Page:Oeuvres de Louis Racine, T1, 1808.djvu/221

Cette page n’a pas encore été corrigée

D’innombrables martyrs se hâtent d’y courir.
Dieu ne veut plus de sang : amoureux de souffrir
Les saints s’arment contre eux de rigueurs salutaires.
Les déserts sont peuplés d’exilés volontaires,
Qui toujours innocents se punissent toujours.
A la virginité l’on consacre ses jours.
Le corps n’a plus d’empire, et l’âme toute pure
Impose pour jamais silence à la nature.
Deux tendres cœurs qu’unit la main qui les a faits,
Goûtent dans leurs plaisirs une innocente paix,
Et leur chaîne est pour eux aussi sainte que chère.
Le pauvre et l’orphelin dans le riche ont un père.
Au plus juste courroux qui peut s’abandonner,
Quand le prince lui-même apprend à pardonner ?

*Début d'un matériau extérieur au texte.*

Record world_ok w : Prop := {
  ok_tasks : forall i x, World.tasks w !! i = Some x -> task_wf x;
  ok_versions : versions_wf (Server.versions (World.server w));
  ok_order : tracks (Server.storage s0) late_log (World.order w) (Server.storage (World.server w))
    (World.tasks w) (World.replies w);
  ok_shipped : tracks (Server.storage s0) late_ship (World.shipped w) (Server.storage (World.server w))
    (World.tasks w) (World.replies w);
  ok_wal : Forall (fun x => append_ok x.1.2 = true) (World.order w) ->
    Server.wal (World.server w) = (fun l => l ++ log_of (World.order w)) <$> Server.wal s0;
  ok_replicator : Server.replicator (World.server w) =
    (fun l => l ++ log_of (World.shipped w)) <$> Server.replicator s0;
}.

Lemma begin_wf e cmd q : lockable e cmd = true -> forallb (fun '(e, cmd) => lockable e cmd) q = true ->
  task_wf (Task.mk e cmd Begin q).
Proof.
  intros Hc Hq. destruct (lockable_scopes _ _ Hc) as [p Hp].
  assert (Hres : residual (Task.mk e cmd Begin q) = p) by (unfold residual, scopes_of; simpl; by rewrite Hp).
  split; simpl; rewrite ?Hres; try done; [by eapply within_scopes | intros; by eapply readonly_scopes].
Qed.

(** The stages before the storage operation have all of it before them. *)
Lemma residual_scopes x : match Task.at_stage x with Running _ => False | _ => True end ->
  residual x = scopes_of x.
Proof. unfold residual. by destruct (Task.at_stage x). Qed.

Lemma set_stage_wf x g : task_wf x -> residual (Task.set_stage g x) = residual x ->
  match g with Logged | Sent => is_write_command (Task.cmd x) = true | _ => True end ->
  task_wf (Task.set_stage g x).
Proof. intros [Hc Hwi Hro Hq Hs] Hres Hg. by split; rewrite ?Hres. Qed.

Lemma scope_wf x k body e : task_wf x -> Task.at_stage x = Running (Locked k body) ->
  task_wf (Task.set_stage (Running (snd (body e))) x).
Proof.
  intros [Hc Hwi Hro Hq Hs] Hst. unfold residual in *. rewrite Hst in *.
  split; unfold residual; simpl; try done.
  - inversion Hwi; subst; auto.
  - intros Hw. specialize (Hro Hw). inversion Hro; subst; auto.
Qed.

Lemma next_wf r x y : task_wf x -> next_task r x = Some y -> task_wf y /\ late_log y = false.
Proof.
  intros Hwf. unfold next_task. pose proof (wf_queue x Hwf) as Hq.
  destruct r as [a|msg|], (Task.queue x) as [|[e cmd] q]; try done. intros [= <-]. simpl in Hq.
  apply andb_true_iff in Hq as [Hc Hq]. split; [by apply begin_wf | done].
Qed.

Lemma insert_wf (T : tasks_t) i x : (forall j y, T !! j = Some y -> task_wf y) -> task_wf x ->
  forall j y, <[i := x]> T !! j = Some y -> task_wf y.
Proof. intros HT Hx j y [[-> <-]|[Hj Hy]]%lookup_insert_Some; [done | by eapply HT]. Qed.

Lemma bump_ok cmd v : versions_wf v -> exists v', bump_versions_for cmd v = Ok v' /\ versions_wf v'.
Proof.
  intros Hv. rewrite bump_versions_bumps.
  destruct (bump_all_version (bumps cmd) v Hv (bumps_lt cmd)) as (v' & Hb & Hw & _). by exists v'.
Qed.

Lemma world_start : versions_wf (Server.versions s0) -> world_ok (World.idle s0).
Proof.
  intros Hv. split; simpl; try done; try by apply tracks_start.
  - intros _. destruct (Server.wal s0); simpl; [|done]. by rewrite app_nil_r.
  - destruct (Server.replicator s0); simpl; [|done]. by rewrite app_nil_r.
Qed.

(** A connection that starts a command or a transaction. *)
Lemma world_new w i x : world_ok w -> World.tasks w !! i = None -> task_wf x -> Task.at_stage x = Begin ->
  world_ok (World.set_task i x w).
Proof.
  intros [Ht Hv Ho Hs Hw Hr] Hi Hx Hb. split; simpl; try done.
  - by apply insert_wf.
  - apply tracks_new; [done..|]. unfold late_log. by rewrite Hb.
  - apply tracks_new; [done..|]. unfold late_ship. by rewrite Hb.
Qed.

(** A step of a task between the stages before the storage operation. *)
Lemma late_ship_log x : late_log x = false -> late_ship x = false.
Proof. unfold late_log, late_ship. by destruct (Task.at_stage x). Qed.

(** The log: the command is recorded in its order. *)
Lemma world_log w i x : world_ok w -> disjoint_tasks (World.tasks w) -> World.tasks w !! i = Some x ->
  Task.at_stage x = Begin -> is_write_command (Task.cmd x) = true -> world_ok (advance i x w).
Proof.
  intros [Ht Hv Ho Hs Hw Hr] Hd Hx Hst Hcmd. unfold advance. rewrite Hst, Hcmd.
  assert (Hres : residual x = scopes_of x) by (apply residual_scopes; by rewrite Hst).
  pose proof (Ht i x Hx) as Hwf. split; simpl; try done.
  - apply insert_wf; [done|]. by apply set_stage_wf.
  - eapply tracks_enter; try done. unfold late_log. by rewrite Hst.
  - eapply tracks_stay; try done. unfold late_ship. by rewrite Hst.
  - intros [Hall [Hone _]%Forall_cons]%Forall_app. simpl in Hone. rewrite Hone, (Hw Hall), log_of_snoc.
    unfold is_write_of. simpl. rewrite Hcmd. destruct (Server.wal s0); simpl; [|done].
    by rewrite <- app_assoc.
Qed.

(** A read starts to read. *)
Lemma world_read w i x : world_ok w -> disjoint_tasks (World.tasks w) -> World.tasks w !! i = Some x ->
  Task.at_stage x = Begin -> is_write_command (Task.cmd x) = false -> world_ok (advance i x w).
Proof.
  intros [Ht Hv Ho Hs Hw Hr] Hd Hx Hst Hcmd. unfold advance. rewrite Hst, Hcmd.
  assert (Hres : residual x = scopes_of x) by (apply residual_scopes; by rewrite Hst).
  pose proof (Ht i x Hx) as Hwf. split; simpl; try done.
  - apply insert_wf; [done|]. by apply set_stage_wf.
  - eapply tracks_enter; try done. unfold late_log. by rewrite Hst.
  - eapply tracks_enter; try done. unfold late_ship. by rewrite Hst.
  - intros [Hall _]%Forall_app. rewrite (Hw Hall), log_of_snoc.
    unfold is_write_of. simpl. rewrite Hcmd. by rewrite app_nil_r.
  - rewrite Hr, log_of_snoc. unfold is_write_of. simpl. rewrite Hcmd. by rewrite app_nil_r.
Qed.

(** The replicas. *)
Lemma world_send w i x : world_ok w -> disjoint_tasks (World.tasks w) -> World.tasks w !! i = Some x ->
  Task.at_stage x = Logged -> world_ok (advance i x w).
Proof.
  intros [Ht Hv Ho Hs Hw Hr] Hd Hx Hst. unfold advance. rewrite Hst.
  assert (Hres : residual x = scopes_of x) by (apply residual_scopes; by rewrite Hst).
  pose proof (Ht i x Hx) as Hwf. pose proof (wf_stage x Hwf) as Hcmd. rewrite Hst in Hcmd.
  split; simpl; try done.
  - apply insert_wf; [done|]. by apply set_stage_wf.
  - eapply tracks_stay; try done. unfold late_log. by rewrite Hst.
  - eapply tracks_enter; try done. unfold late_ship. by rewrite Hst.
  - rewrite Hr, log_of_snoc. unfold is_write_of. simpl. rewrite Hcmd.
    destruct (Server.replicator s0); simpl; [|done]. by rewrite <- app_assoc.
Qed.

(** The counters. *)
Lemma world_count w i x : world_ok w -> World.tasks w !! i = Some x ->
  Task.at_stage x = Sent -> world_ok (advance i x w).
Proof.
  intros [Ht Hv Ho Hs Hw Hr] Hx Hst. unfold advance. rewrite Hst.
  assert (Hres : residual x = scopes_of x) by (apply residual_scopes; by rewrite Hst).
  pose proof (Ht i x Hx) as Hwf. destruct (bump_ok (Task.cmd x) _ Hv) as (v' & -> & Hv').
  split; simpl; try done.
  - apply insert_wf; [done|]. by apply set_stage_wf.
  - eapply tracks_stay; try done. unfold late_log. by rewrite Hst.
  - eapply tracks_stay; try done. unfold late_ship. by rewrite Hst.
Qed.

(** The storage operation. *)
Lemma world_scope w i x p : world_ok w -> disjoint_tasks (World.tasks w) -> World.tasks w !! i = Some x ->
  Task.at_stage x = Running p -> world_ok (advance i x w).
Proof.
  intros [Ht Hv Ho Hs Hw Hr] Hd Hx Hst. unfold advance. rewrite Hst. pose proof (Ht i x Hx) as Hwf.
  destruct p as [r|k body].
  - split; simpl; try done.
    + intros j y. destruct (decide (j = i)) as [->|Hj].
      * rewrite lookup_partial_alter_eq. intros Hy. by eapply next_wf.
      * rewrite lookup_partial_alter_ne by done. apply Ht.
    + eapply tracks_finish; try done; [unfold late_log; by rewrite Hst|].
      intros y Hy. by eapply next_wf.
    + eapply tracks_finish; try done; [unfold late_ship; by rewrite Hst|].
      intros y Hy. by eapply late_ship_log, next_wf.
  - destruct (body (entry k (Server.storage (World.server w)))) as [v p] eqn:Hb.
    split; simpl; try done.
    + apply insert_wf; [done|].
      pose proof (scope_wf x k body (entry k (Server.storage (World.server w))) Hwf Hst) as Hp.
      by rewrite Hb in Hp.
    + eapply tracks_run; try done. unfold late_log. by rewrite Hst.
    + eapply tracks_run; try done. unfold late_ship. by rewrite Hst.
Qed.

Théodose est en pleurs, Ambroise en est la cause :
J’admire également Ambroise et Théodose.
A ces traits éclatants reconnaissons les fruits,
Que fertile en héros l’amour seul a produits.
Un culte sans amour n’est qu’un frivole hommage :
L’honneur qu’on doit à Dieu, n’admet point de partage.

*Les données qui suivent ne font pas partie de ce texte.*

(* ===== verification/Connection.v ===== *)
(** * Connection: the two arms of a connection's loop, and all connections

    [handle_connection] and [handle_tls_connection] of [server.rs], which are
    the same loop over a TCP and over a TLS stream, with [ConnState] and the
    accept loops of [run].  Each turn of the loop is a biased [select!]: a
    message that waits in the connection's mailbox is written first; only when
    none does, bytes are read, every complete frame among them is handled
    ([Framing.drain]) and the replies are written at once.

    A [System] is the shared state with the open connections and what was
    written to each socket; its events are the turns of the loops, in any
    order.  A turn is one step: the interleavings inside a command are not
    modelled.  The end of a process that panics is [None]. *)

From S2P Require Import Prelude Text External Float64 Values SortedSet Stream Keyspace Storage.
From S2P Require Import StorageTypes ShardedMap Resp RespFacts Framing Command Apply Ring.
From S2P Require Import Transactions Security PubSub Scripting Server.
#[local] Open Scope Z_scope.

(** ** Receivers *)

(** The receiving side of [tokio]'s mailboxes. *)
Class Receiver (B : Type) `{Mpsc B} := {
  (** [recv] when it resolves with a message at once. *)
  try_recv : nat -> B -> option (PubSubMessage * B);
  (** The receiver is dropped. *)
  close : nat -> B -> B;
  try_recv_none : forall i b, try_recv i b = None -> default [] (mailbox i b) = [];
  try_recv_some : forall i b m b', try_recv i b = Some (m, b') ->
    (exists q, mailbox i b = Some (m :: q) /\ mailbox i b' = Some q) /\
    created b' = created b /\ forall j, j <> i -> mailbox j b' = mailbox j b;
  close_mailbox : forall i b j, mailbox j (close i b) = if decide (j = i) then None else mailbox j b;
  close_created : forall i b, created (close i b) = created b;
}.

Definition recv_box (i : nat) (b : boxes) : option (PubSubMessage * boxes) :=
  match open_boxes b !! i with
  | Some (m :: q) => Some (m, mk_boxes (next_box b) (<[i := q]> (open_boxes b)))
  | _ => None
  end.

#[export] Instance box_receiver : Receiver boxes.
Proof.
  refine {| try_recv := recv_box;
            close i b := mk_boxes (next_box b) (base.delete i (open_boxes b)) |}.
  - intros i b. unfold recv_box. simpl. by destruct (open_boxes b !! i) as [[|m q]|].
  - intros i b m b'. unfold recv_box. simpl.
    destruct (open_boxes b !! i) as [[|m' q]|] eqn:E; [done| |done]. intros [= <- <-]. simpl.
    split; [|split; [done|]].
    + exists q. by rewrite lookup_insert_eq.
    + intros j Hj. by rewrite lookup_insert_ne.
  - intros i b j. simpl. case_decide; subst; [apply lookup_delete_eq|by apply lookup_delete_ne].
  - done.
Defined.

(** ** A connection *)

Module Connection.
(** The locals of [handle_connection]. *)
Record t := mk { conn : Conn.t; subs_rx : option nat; buffer : bytes }.

Definition new : t := mk Conn.new None [].
End Connection.

Section connection.
Context `{KeyMap M, Mpsc B, !Receiver B}.
Context `{Layout, Xxh3, UnicodeCase, Argon2, Lua, Sha1, RespDebug}.
Implicit Types (s : Server.t M B) (c : Conn.t) (k : Connection.t).

(** [if subs_rx.is_none() && conn.sub.rx.is_some() { subs_rx = conn.sub.rx.take() }]. *)
Definition hoist c (subs_rx : option nat) : Conn.t * option nat :=
  match subs_rx, SubscriberState.rx (Conn.sub c) with
  | None, Some rx =>
      (Conn.set_sub (SubscriberState.mk (SubscriberState.tx (Conn.sub c)) None
                       (SubscriberState.channels (Conn.sub c))) c, Some rx)
  | _, _ => (c, subs_rx)
  end.

(** What the handling of frames works on; [trace] is what was executed. *)
Record Work := work {
  w_server : Server.t M B;
  w_conn : Conn.t;
  w_rx : option nat;
  trace : list ((nat -> Env) * Command.t);
}.

(** The body of [while !buffer.is_empty()]; [clock n] is what the [n]-th frame
    reads from outside. *)
Definition on_frame (clock : nat -> nat -> Env) (v : RespValue) (w : Work) : option (Work * bytes) :=
  let es := clock (length (trace w)) in
  match handle_frame es v (w_conn w) (w_server w) with
  | Ok (s, c, reply) =>
      let '(c, rx) := hoist c (w_rx w) in
      let done := match parse_command v with Ok cmd => [(es, cmd)] | _ => [] end in
      Some (work s c rx (trace w ++ done), reply)
  | _ => None
  end.

(** What a turn of the loop leaves: the shared state, the connection if it is
    still open, the bytes written and the commands executed. *)
Record Turn := turn {
  t_server : Server.t M B;
  t_conn : option Connection.t;
  t_out : bytes;
  t_trace : list ((nat -> Env) * Command.t);
}.

(** The connection's task ends: its receiver is dropped. *)
Definition hang_up (rx : option nat) s : Server.t M B :=
  match rx with
  | Some rx => Server.set_pubsub (Server.pubsub s) (close rx (Server.boxes s)) s
  | None => s
  end.

(** [msg = rx.recv() => ...]. *)
Definition mailbox_arm k s : option Turn :=
  rx ← Connection.subs_rx k;
  '(m, b) ← try_recv rx (Server.boxes s);
  Some (turn (Server.set_pubsub (Server.pubsub s) b s) (Some k) (format_pubsub_message m) []).

(** [n = stream.read_buf(&mut buffer) => ...]. *)
Definition socket_arm (clock : nat -> nat -> Env) (chunk : bytes) k s : option Turn :=
  match chunk with
  | [] => Some (turn (hang_up (Connection.subs_rx k) s) None [] [])
  | _ :: _ =>
      match drain (on_frame clock) (Connection.buffer k ++ chunk)
              (work s (Connection.conn k) (Connection.subs_rx k) []) with
      | Ok (w, buffer, out) =>
          if buffer_limit <? len buffer
          then Some (turn (hang_up (w_rx w) (w_server w)) None out (trace w))
          else Some (turn (w_server w) (Some (Connection.mk (w_conn w) (w_rx w) buffer)) out (trace w))
      | _ => None
      end
  end.

(** A turn with [input] on the socket, if any: [biased;] polls the mailbox
    first, and the input stays on the socket when a message was there. *)
Definition select (clock : nat -> nat -> Env) (input : option bytes) k s : option Turn :=
  match mailbox_arm k s, input with
  | Some r, _ => Some r
  | None, Some chunk => socket_arm clock chunk k s
  | None, None => Some (turn s (Some k) [] [])
  end.

(** The loop of [handle_tls_connection] has the same arms over a TLS stream. *)
Definition select_tls : (nat -> nat -> Env) -> option bytes -> Connection.t -> Server.t M B -> option Turn :=
  select.

(** ** All connections *)

Record System := system {
  server : Server.t M B;
  conns : gmap nat Connection.t;
  sockets : gmap nat bytes;
  executed : list ((nat -> Env) * Command.t);
}.

(** The accept loops start a connection's task; [tls] connections run the other
    loop. *)
Inductive event :=
| Accept (i : nat)
| Poll (clock : nat -> nat -> Env) (i : nat) (input : option bytes)
| PollTls (clock : nat -> nat -> Env) (i : nat) (input : option bytes).

(** A turn of one connection. *)
Definition poll (turn : Connection.t -> Server.t M B -> option Turn) (i : nat) (y : System) : option System :=
  match conns y !! i with
  | None => Some y
  | Some k =>
      r ← turn k (server y);
      Some (system (t_server r) (partial_alter (fun _ => t_conn r) i (conns y))
              (<[i := default [] (sockets y !! i) ++ t_out r]> (sockets y)) (executed y ++ t_trace r))
  end.

Definition written (i : nat) (y : System) : bytes := default [] (sockets y !! i).

Definition system_step (e : event) (y : System) : option System :=
  match e with
  | Accept i =>
      match conns y !! i with
      | Some _ => Some y
      | None => Some (system (server y) (<[i := Connection.new]> (conns y)) (<[i := []]> (sockets y)) (executed y))
      end
  | Poll clock i input => poll (select clock input) i y
  | PollTls clock i input => poll (select_tls clock input) i y
  end.

Fixpoint run_system (es : list event) (y : System) : option System :=
  match es with
  | [] => Some y
  | e :: es => y ← system_step e y; run_system es y
  end.

Definition boot s : System := system s ∅ ∅ [].
End connection.
Arguments Work : clear implicits.
Arguments Turn : clear implicits.
Arguments System : clear implicits.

Ses temples sont nos cœurs. Quel terme, direz-vous,
Doit avoir cet amour qu’il exige de nous ?
Si vous le demandez, vous n’aimez point encore.

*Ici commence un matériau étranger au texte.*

(* ===== verification/Config.v ===== *)
(** * Config: the configuration file ([config.rs])

    The records of [config.rs] with their default values, the loading and
    saving of a file, and the conversions to the access rules, the
    [AuthManager] and the [PersistenceConfig] of the server.

    How a text is read into the records and printed from them is the work of the
    crates [serde] and [serde_json], the class [SerdeJson].
    [to_persistence_config] also creates the data directory, which the file
    system of this development, a map from paths to contents, does not need. *)

From S2P Require Import Prelude Text Values Storage Security FileSystem Wal.
#[local] Open Scope Z_scope.

(** ** JSON texts *)

(** [serde_json::to_string_pretty] and [serde_json::from_str] at a type with
    derived [Serialize] and [Deserialize].  [typed] tells the records that are
    values of the Rust type: numbers within their width and strings of UTF-8. *)
Class SerdeJson (T : Type) (typed : T -> bool) := {
  to_string_pretty : T -> bytes;
  from_str : bytes -> option T;
  to_string_pretty_utf8 : forall c, utf8_valid (to_string_pretty c) = true;
  serde_json_round_trip : forall c, typed c = true -> from_str (to_string_pretty c) = Some c;
}.

Definition u16_max : Z := 65535.
Definition unsigned (max n : Z) : bool := (0 <=? n) && (n <=? max).
Definition opt_all {A} (f : A -> bool) (o : option A) : bool :=
  match o with Some a => f a | None => true end.

(** ** Default values *)

Definition default_host : bytes := bs "127.0.0.1".
Definition default_port : Z := 7777.
Definition default_max_connections : Z := 10000.
Definition default_enabled : bool := false.
Definition default_mode : bytes := bs "both".
Definition default_wal_sync_policy : bytes := bs "everysecond".
Definition default_snapshot_interval_secs : Z := 300.
Definition default_max_wal_size_mb : Z := 100.
Definition default_data_dir : bytes := bs "./data".
Definition default_cleanup_interval_secs : Z := 60.
Definition default_max_memory_mb : option Z := None.
Definition default_worker_threads : option Z := None.
Definition default_wal_backup_count : Z := 1.
Definition default_replication_role : bytes := bs "standalone".
Definition default_acl_permission : bytes := bs "custom".
Definition default_key_patterns : list bytes := [bs "*"].

(** ** Sections of the file *)

Module ServerConfig.
Record t := mk { host : bytes; port : Z; tls_port : option Z; max_connections : Z }.

Definition default_server : t := mk default_host default_port None default_max_connections.

Definition typed (c : t) : bool :=
  utf8_valid (host c) && unsigned u16_max (port c) && opt_all (unsigned u16_max) (tls_port c)
  && unsigned usize_max (max_connections c).
End ServerConfig.

Module PersistenceConfigJson.
Record t := mk {
  enabled : bool;
  mode : bytes;
  wal_sync_policy : bytes;
  snapshot_interval_secs : Z;
  max_wal_size_mb : Z;
  data_dir : bytes;
  wal_backup_count : Z;
}.

Definition default : t := {|
  enabled := default_enabled;
  mode := default_mode;
  wal_sync_policy := default_wal_sync_policy;
  snapshot_interval_secs := default_snapshot_interval_secs;
  max_wal_size_mb := default_max_wal_size_mb;
  data_dir := default_data_dir;
  wal_backup_count := default_wal_backup_count;
|}.

Definition typed (c : t) : bool :=
  utf8_valid (mode c) && utf8_valid (wal_sync_policy c) && unsigned u64_max (snapshot_interval_secs c)
  && unsigned u64_max (max_wal_size_mb c) && utf8_valid (data_dir c) && unsigned u32_max (wal_backup_count c).
End PersistenceConfigJson.

Module PerformanceConfig.
Record t := mk { cleanup_interval_secs : Z; max_memory_mb : option Z; worker_threads : option Z }.

Definition default : t := mk default_cleanup_interval_secs default_max_memory_mb default_worker_threads.

Definition typed (c : t) : bool :=
  unsigned u64_max (cleanup_interval_secs c) && opt_all (unsigned u64_max) (max_memory_mb c)
  && opt_all (unsigned usize_max) (worker_threads c).
End PerformanceConfig.

Module TlsConfig.
Record t := mk {
  enabled : bool;
  cert_file : option bytes;
  key_file : option bytes;
  ca_file : option bytes;
  require_client_cert : bool;
  cluster_tls : bool;
}.

Definition default : t := mk false None None None false false.

Definition typed (c : t) : bool :=
  opt_all utf8_valid (cert_file c) && opt_all utf8_valid (key_file c) && opt_all utf8_valid (ca_file c).
End TlsConfig.

Module ReplicationConfig.
Record t := mk { role : bytes; replication_port : option Z; master_addr : option bytes }.

Definition default : t := mk default_replication_role None None.

Definition typed (c : t) : bool :=
  utf8_valid (role c) && opt_all (unsigned u16_max) (replication_port c) && opt_all utf8_valid (master_addr c).
End ReplicationConfig.

Module AclRuleConfig.
Record t := mk { permission : bytes; commands : list bytes; key_patterns : list bytes }.

Definition to_acl_rule (c : t) : ACLRule.t :=
  let p := to_ascii_lowercase (permission c) in
  let permissions :=
    if decide (p = bs "allowall" \/ p = bs "all") then [AllCommands]
    else if decide (p = bs "readonly" \/ p = bs "read") then [ReadCommands]
    else if decide (p = bs "writeonly" \/ p = bs "write") then [WriteCommands]
    else if decide (p = bs "deny" \/ p = bs "none") then [Deny]
    else map SpecificCommand (commands c) in
  ACLRule.mk permissions (key_patterns c).

Definition typed (c : t) : bool :=
  utf8_valid (permission c) && forallb utf8_valid (commands c) && forallb utf8_valid (key_patterns c).
End AclRuleConfig.

Module UserConfig.
Record t := mk { username : bytes; password : bytes; is_admin : bool; rules : list AclRuleConfig.t }.

Definition typed (c : t) : bool :=
  utf8_valid (username c) && utf8_valid (password c) && forallb AclRuleConfig.typed (rules c).
End UserConfig.

Module SecurityConfig.
Record t := mk { enabled : bool; users : list UserConfig.t }.

Definition default : t := mk false [].

Definition typed (c : t) : bool := forallb UserConfig.typed (users c).
End SecurityConfig.

(** ** The file *)

(** [Box<dyn Error>] of [from_file]: the file cannot be read, or is not a
    configuration. *)
Inductive ConfigError := ReadError (e : ErrorKind) | InvalidUtf8 | JsonError.

Module AppConfig.
Record t := mk {
  server : ServerConfig.t;
  persistence : PersistenceConfigJson.t;
  performance : PerformanceConfig.t;
  tls : TlsConfig.t;
  replication : ReplicationConfig.t;
  security : SecurityConfig.t;
}.

Definition default : t := {|
  server := ServerConfig.default_server;
  persistence := PersistenceConfigJson.default;
  performance := PerformanceConfig.default;
  tls := TlsConfig.default;
  replication := ReplicationConfig.default;
  security := SecurityConfig.default;
|}.

Definition typed (c : t) : bool :=
  ServerConfig.typed (server c) && PersistenceConfigJson.typed (persistence c)
  && PerformanceConfig.typed (performance c) && TlsConfig.typed (tls c)
  && ReplicationConfig.typed (replication c) && SecurityConfig.typed (security c).

Section files.
Context `{SerdeJson t typed}.

Definition from_file (path : bytes) (d : fs) : outcome ConfigError t :=
  match d !! path with
  | None => Failed (ReadError NotFound)
  | Some config_str =>
      if negb (utf8_valid config_str) then Failed InvalidUtf8
      else match from_str config_str with
           | Some config => Done config
           | None => Failed JsonError
           end
  end.

Definition load (path : bytes) (d : fs) : t :=
  match from_file path d with
  | Done config => config
  | _ => default
  end.

Definition save (path : bytes) (d : fs) (c : t) : fs :=
  <[path := to_string_pretty c]> d.
End files.

Definition server_address (c : t) : bytes :=
  ServerConfig.host (server c) ++ bs ":" ++ show_int (ServerConfig.port (server c)).

(** [salts i] is the salt drawn for the [i]-th user. *)
Definition to_user `{Argon2} (salt : bytes) (uc : UserConfig.t) : User.t :=
  fold_left (fun user rule => User.add_acl_rule (AclRuleConfig.to_acl_rule rule) user)
    (UserConfig.rules uc)
    (User.new salt (UserConfig.username uc) (UserConfig.password uc) (UserConfig.is_admin uc)).

Definition to_auth_manager `{Argon2} (salts : nat -> bytes) (c : t) : option AuthManager.t :=
  if negb (SecurityConfig.enabled (security c)) then None
  else Some (AuthManager.with_users true
               (imap (fun i => to_user (salts i)) (SecurityConfig.users (security c)))).

Definition to_persistence_config `{UnicodeCase} (c : t) : option PersistenceConfig.t :=
  let p := persistence c in
  if negb (PersistenceConfigJson.enabled p) then None
  else
    let m := to_lowercase (PersistenceConfigJson.mode p) in
    let mode :=
      if decide (m = bs "wal") then PersistenceMode.WAL
      else if decide (m = bs "snapshot") then PersistenceMode.Snapshot
      else if decide (m = bs "both") then PersistenceMode.Both
      else PersistenceMode.NoPersistence in
    let s := to_lowercase (PersistenceConfigJson.wal_sync_policy p) in
    let wal_sync_policy :=
      if decide (s = bs "always") then WALSyncPolicy.Always
      else if decide (s = bs "everysecond" \/ s = bs "every_second") then WALSyncPolicy.EverySecond
      else if decide (s = bs "manual") then WALSyncPolicy.Manual
      else WALSyncPolicy.EverySecond in
    Some {|
      PersistenceConfig.mode := mode;
      PersistenceConfig.wal_sync_policy := wal_sync_policy;
      PersistenceConfig.snapshot_interval_secs := PersistenceConfigJson.snapshot_interval_secs p;
      PersistenceConfig.max_wal_size_bytes :=
        wrap_u64 (wrap_u64 (PersistenceConfigJson.max_wal_size_mb p * 1024) * 1024);
      PersistenceConfig.wal_path := PersistenceConfigJson.data_dir p ++ bs "/cache.wal";
      PersistenceConfig.snapshot_path := PersistenceConfigJson.data_dir p ++ bs "/cache.snapshot";
      PersistenceConfig.wal_backup_count := PersistenceConfigJson.wal_backup_count p;
    |}.
End AppConfig.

Tout rempli de l’objet dont l’ardeur le dévore,
Quel autre objet un cœur pourrait-il recevoir ?
Le terme de l’amour est de n’en point avoir.
Ne forgeons point ici de chimère mystique.
Comment faut-il aimer ? La nature l’explique.
De toute autre leçon méprisant la langueur,
Ecoutons seulement le langage du cœur.